Their version of Lisp is clearly not suited for any large-scale development. (This trickles down hard into user experience, i.e., lack of parallelism or multithreading.)


👤 clojureyoureyes
I'd rewrite in a Clojure-like language

👤 the_clarence
I would probably just implement vscode but for the terminal. Emacs shortcuts already work by default in vscode for the most part.

👤 worthless-trash
I'd ask the lem guys.

👤 azram
Nothing

👤 bitwize
Build it on top of Guile.

👤 Decabytes
Honestly I think you could go a long way with default evil mode, and updated documentation with evil keybindings in mind.

👤 randmeerkat
Realize that VI was the superior editor, give up on the endeavor, print out the code I had already written for emacs, shred it, then set the shredder unceremoniously on fire.

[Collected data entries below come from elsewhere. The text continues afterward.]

(* ===== verification/LinOrder.v ===== *)
(** * Partial linearizations and orders of operations

    [Lin] of [LinSearch] is what the search decides; here it is shown to be
    linearizability: an order of the operations that the model accepts and that
    puts an operation before another whenever it returned before the other was
    called. *)

From S2P Require Import Prelude Bitset Linearizability LinHeap LinSearch.

Section Order.
Context {In Out St : Type} (step : St → In → Out → bool * St).
Context (inf : list (option (In + Out) * option nat * Z)).
Context (L0 : list nat) (n : Z) (Hh : history_ok inf L0 n).
Notation vl := (vl inf). Notation mt := (mt inf). Notation idn := (idn inf).
Notation Lin := (Lin step inf).

Definition is_call (l : nat) : Prop := mt l ≠ None.
#[local] Instance is_call_dec l : Decision (is_call l).
Proof. unfold is_call. solve_decision. Defined.

(** The model accepts the operations [π] from state [s], in this order. *)
Fixpoint legal (s : St) (π : list Z) : Prop :=
  match π with
  | [] => True
  | i :: π => ∃ e m inp out s', e ∈ L0 ∧ mt e = Some m ∧ idn e = i ∧
      vl e = Some (inl inp) ∧ vl m = Some (inr out) ∧ step s inp out = (true, s') ∧ legal s' π
  end.

Definition linearization (L : list nat) (s : St) (π : list Z) : Prop :=
  π ≡ₚ idn <$> filter is_call L ∧
  (∀ e e' m, e ∈ L → e' ∈ L → mt e = Some m → is_call e' → before L m e' →
     before π (idn e) (idn e')) ∧
  legal s π.

(** The nodes of the operations in [P]. *)
Definition part (P : Z → bool) : list nat := filter (λ l, P (idn l) = true) L0.

Lemma part_elem P l : l ∈ part P ↔ P (idn l) = true ∧ l ∈ L0.
Proof. unfold part. by rewrite list_elem_of_filter. Qed.

Lemma part_nodup P : NoDup (part P).
Proof. apply NoDup_filter, Hh. Qed.

Definition without (P : Z → bool) (i : Z) : Z → bool := λ j, P j && negb (bool_decide (j = i)).

Lemma part_without P i : filter (λ l, idn l ≠ i) (part P) = part (without P i).
Proof.
  unfold part. rewrite list_filter_filter. apply filter_ext_in. intros l _. unfold without.
  rewrite andb_true_iff, negb_true_iff, bool_decide_eq_false. tauto.
Qed.

Lemma calls_split P e :
  e ∈ part P → is_call e →
  filter is_call (part P) ≡ₚ e :: filter is_call (part (without P (idn e))).
Proof.
  intros He Hc. pose proof He as [HPe He0]%part_elem.
  apply NoDup_Permutation.
  - apply NoDup_filter, part_nodup.
  - constructor; [|apply NoDup_filter, part_nodup].
    intros [_ Hin]%list_elem_of_filter. apply part_elem in Hin as [Hw _]. unfold without in Hw.
    rewrite bool_decide_eq_true_2, andb_false_r in Hw by done. done.
  - intros l. rewrite elem_of_cons, !list_elem_of_filter, !part_elem. unfold without.
    rewrite andb_true_iff, negb_true_iff, bool_decide_eq_false. split.
    + intros (Hcl & HP & Hl). destruct (decide (idn l = idn e)) as [E|E]; [left|right; done].
      by apply (ho_id _ _ _ Hh).
    + intros [->|(? & [? _] & ?)]; done.
Qed.

(** The return of a call of [part P] is in [part P], and conversely. *)
Lemma part_return P e m : e ∈ part P → mt e = Some m → m ∈ part P ∧ before (part P) e m ∧ mt m = None.
Proof.
  intros [HP He]%part_elem Hm. destruct (ho_call _ _ _ Hh e m He Hm) as (Hb & Hmm & Hid & _).
  assert (before (part P) e m) as Hb'.
  { apply before_filter. split_and!; [done|done|congruence]. }
  split_and!; [by eapply before_elem|done|done].
Qed.

Lemma part_call P r : r ∈ part P → mt r = None → ∃ e, e ∈ part P ∧ mt e = Some r.
Proof.
  intros [HP Hr]%part_elem Hm. destruct (ho_return _ _ _ Hh r Hr Hm) as (e & He & Hme).
  destruct (ho_call _ _ _ Hh e r He Hme) as (_ & _ & Hid & _).
  exists e. split; [|done]. apply part_elem. split; [congruence|done].
Qed.

Lemma before_asym (L : list nat) x y : NoDup L → before L x y → ¬ before L y x.
Proof.
  induction 1 as [|z L Hz Hnd IH]; simpl; [done|].
  intros [[-> Hy]|Hb] [[-> Hx]|Hb'].
  - done.
  - apply before_elem in Hb' as [_ ?]. done.
  - apply before_elem in Hb as [_ ?]. done.
  - by apply IH.
Qed.

Lemma before_without P i x y :
  before (part P) x y → idn x ≠ i → idn y ≠ i → before (part (without P i)) x y.
Proof. intros Hb Hx Hy. rewrite <-part_without. by apply before_filter. Qed.

Lemma Lin_linearization P s : Lin (part P) s → ∃ π, linearization (part P) s π.
Proof.
  intros HL. remember (part P) as L eqn:EL. revert P EL.
  induction HL as [s|L s e m i o s' He Hm Hbef Hi Ho Hstep HL IH]; intros P EL.
  { exists []. split_and!; [done| |done]. intros e e' m He. set_solver. }
  subst L.
  destruct (IH (without P (idn e)) (part_without _ _)) as (π & Hperm & Hresp & Hlegal).
  rewrite part_without in *. assert (is_call e) as Hce by (unfold is_call; congruence).
  pose proof He as [HPe He0]%part_elem.
  assert (Hother : ∀ x, x ∈ part P → is_call x → x ≠ e → x ∈ part (without P (idn e)) ∧ idn x ≠ idn e).
  { intros x Hx Hcx Hne. assert (idn x ≠ idn e) as Hid.
    { intros E. apply Hne. apply part_elem in Hx as [_ ?]. by apply (ho_id _ _ _ Hh). }
    split; [|done]. rewrite <-part_without. by apply list_elem_of_filter. }
  exists (idn e :: π). split_and!.
  - by rewrite (calls_split P e), fmap_cons, Hperm.
  - intros e1 e2 m1 He1 He2 Hm1 Hc2 Hb. assert (is_call e1) as Hc1 by (unfold is_call; congruence).
    destruct (decide (e2 = e)) as [->|Hne2].
    { destruct (part_return P e1 m1 He1 Hm1) as (_ & _ & Hmm). by destruct (Hbef m1 Hb). }
    destruct (Hother e2 He2 Hc2 Hne2) as [Hin2 Hid2].
    destruct (decide (e1 = e)) as [->|Hne1].
    + left. split; [done|]. rewrite Hperm. apply list_elem_of_fmap_2. by apply list_elem_of_filter.
    + destruct (Hother e1 He1 Hc1 Hne1) as [Hin1 Hid1]. right.
      apply (Hresp e1 e2 m1); try done. apply before_without; [done| |done].
      pose proof He1 as [_ He10]%part_elem.
      destruct (ho_call _ _ _ Hh e1 m1 He10 Hm1) as (_ & _ & <- & _). done.
  - by exists e, m, i, o, s'.
Qed.

Lemma linearization_Lin P s π : linearization (part P) s π → Lin (part P) s.
Proof.
  revert P s. induction π as [|i π IH]; intros P s (Hperm & Hresp & Hlegal).
  - destruct (part P) as [|l L] eqn:EL; [constructor|]. exfalso.
    assert (∃ e, e ∈ part P ∧ is_call e) as (e & He & Hc).
    { destruct (mt l) as [m|] eqn:Hm.
      - exists l. rewrite EL. split; [set_solver|]. unfold is_call. congruence.
      - destruct (part_call P l) as (e & He & Hme); [rewrite EL; set_solver|done|].
        exists e. split; [done|]. unfold is_call. congruence. }
    rewrite EL in He. symmetry in Hperm. apply Permutation_nil_r in Hperm.
    assert (idn e ∈ idn <$> filter is_call (l :: L)) as Hin.
    { apply list_elem_of_fmap_2. by apply list_elem_of_filter. }
    rewrite Hperm in Hin. set_solver.
  - destruct Hlegal as (e & m & inp & out & s' & He0 & Hm & Hid & Hi & Ho & Hstep & Hlegal).
    assert (is_call e) as Hce by (unfold is_call; congruence).
    assert (He : e ∈ part P).
    { assert (i ∈ idn <$> filter is_call (part P)) as Hin by (rewrite <-Hperm; set_solver).
      apply list_elem_of_fmap in Hin as (e1 & Hid1 & [Hc1 He1]%list_elem_of_filter).
      pose proof He1 as [_ He10]%part_elem.
      assert (e1 = e) as ->; [|done]. apply (ho_id _ _ _ Hh); [done..|congruence]. }
    rewrite (calls_split P e He Hce), fmap_cons, Hid in Hperm. apply Permutation_cons_inv in Hperm.
    assert (Hnot : i ∉ π).
    { rewrite Hperm. intros (x & Hx & [_ Hin]%list_elem_of_filter)%list_elem_of_fmap.
      apply part_elem in Hin as [Hw _]. unfold without in Hw.
      rewrite bool_decide_eq_true_2, andb_false_r in Hw by congruence. done. }
    apply (Lin_step _ _ (part P) s e m inp out s'); try done.
    + intros x Hb Hmx. pose proof (before_elem _ _ _ Hb) as [Hx _].
      destruct (part_call P x Hx Hmx) as (e1 & He1 & Hm1).
      destruct (Hresp e1 e x He1 He Hm1 Hce Hb) as [[_ Hin]|Hin].
      * rewrite Hid in Hin. done.
      * apply before_elem in Hin as [_ Hin]. rewrite Hid in Hin. done.
    + rewrite part_without. apply IH. rewrite <-Hid in Hperm. split_and!; [done| |done].
      intros e1 e2 m1 He1 He2 Hm1 Hc2 Hb. rewrite <-part_without in He1, He2, Hb.
      apply list_elem_of_filter in He1 as [Hi1 He1]. apply list_elem_of_filter in He2 as [Hi2 He2].
      apply before_filter in Hb as (Hb & _ & _).
      destruct (Hresp e1 e2 m1 He1 He2 Hm1 Hc2 Hb) as [[E _]|Hin]; [|done]. congruence.
Qed.

Lemma part_all : part (λ _, true) = L0.
Proof.
  unfold part. generalize L0. clear. intros L. induction L as [|l L IH]; [done|].
  by rewrite filter_cons_True, IH.
Qed.

Lemma Lin_iff s : Lin L0 s ↔ ∃ π, linearization L0 s π.
Proof.
  rewrite <-part_all. split; [apply Lin_linearization|]. intros [π H]. by eapply linearization_Lin.
Qed.
End Order.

For those that downvote me, worth it.


👤 geocrasher
I'd give it a good editor.

👤 lysace
Use python instead of lisp.

👤 sno129
Write Vim instead. /s

👤 abe-101
I wouldn't. I just used vim

👤 peter-m80
Not using lisp

👤 sva_
Not using Lisp would be helpful

👤 ac130kz
If I leapfrog over my generally cold attitude towards Lisp-like languages and my habit of Vim keys, the main problem is Emacs's sluggishness, even if it is natively compiled. Neovim fully packed with plugins, LSPs, settings and etc without lazy loading (!) is so much faster.

👤 EasyMark
I’d get rid of the text editor and swap in neovim or hx code as a mode, I’d chuck emacs lisp and use Common Lisp instead, I’d definitely keep org mode and ditch old stuff like mail and news reader as core and let them be add ons written in CL . Rewrite it all in rust. That’s probably enough for today.

👤 dvh
Don't use lisp. Normal people don't like it, it looks weird. I wonder how many projects failed because they were lisp. Normal people: Visits a project page. Sees it's a lisp. Closes page.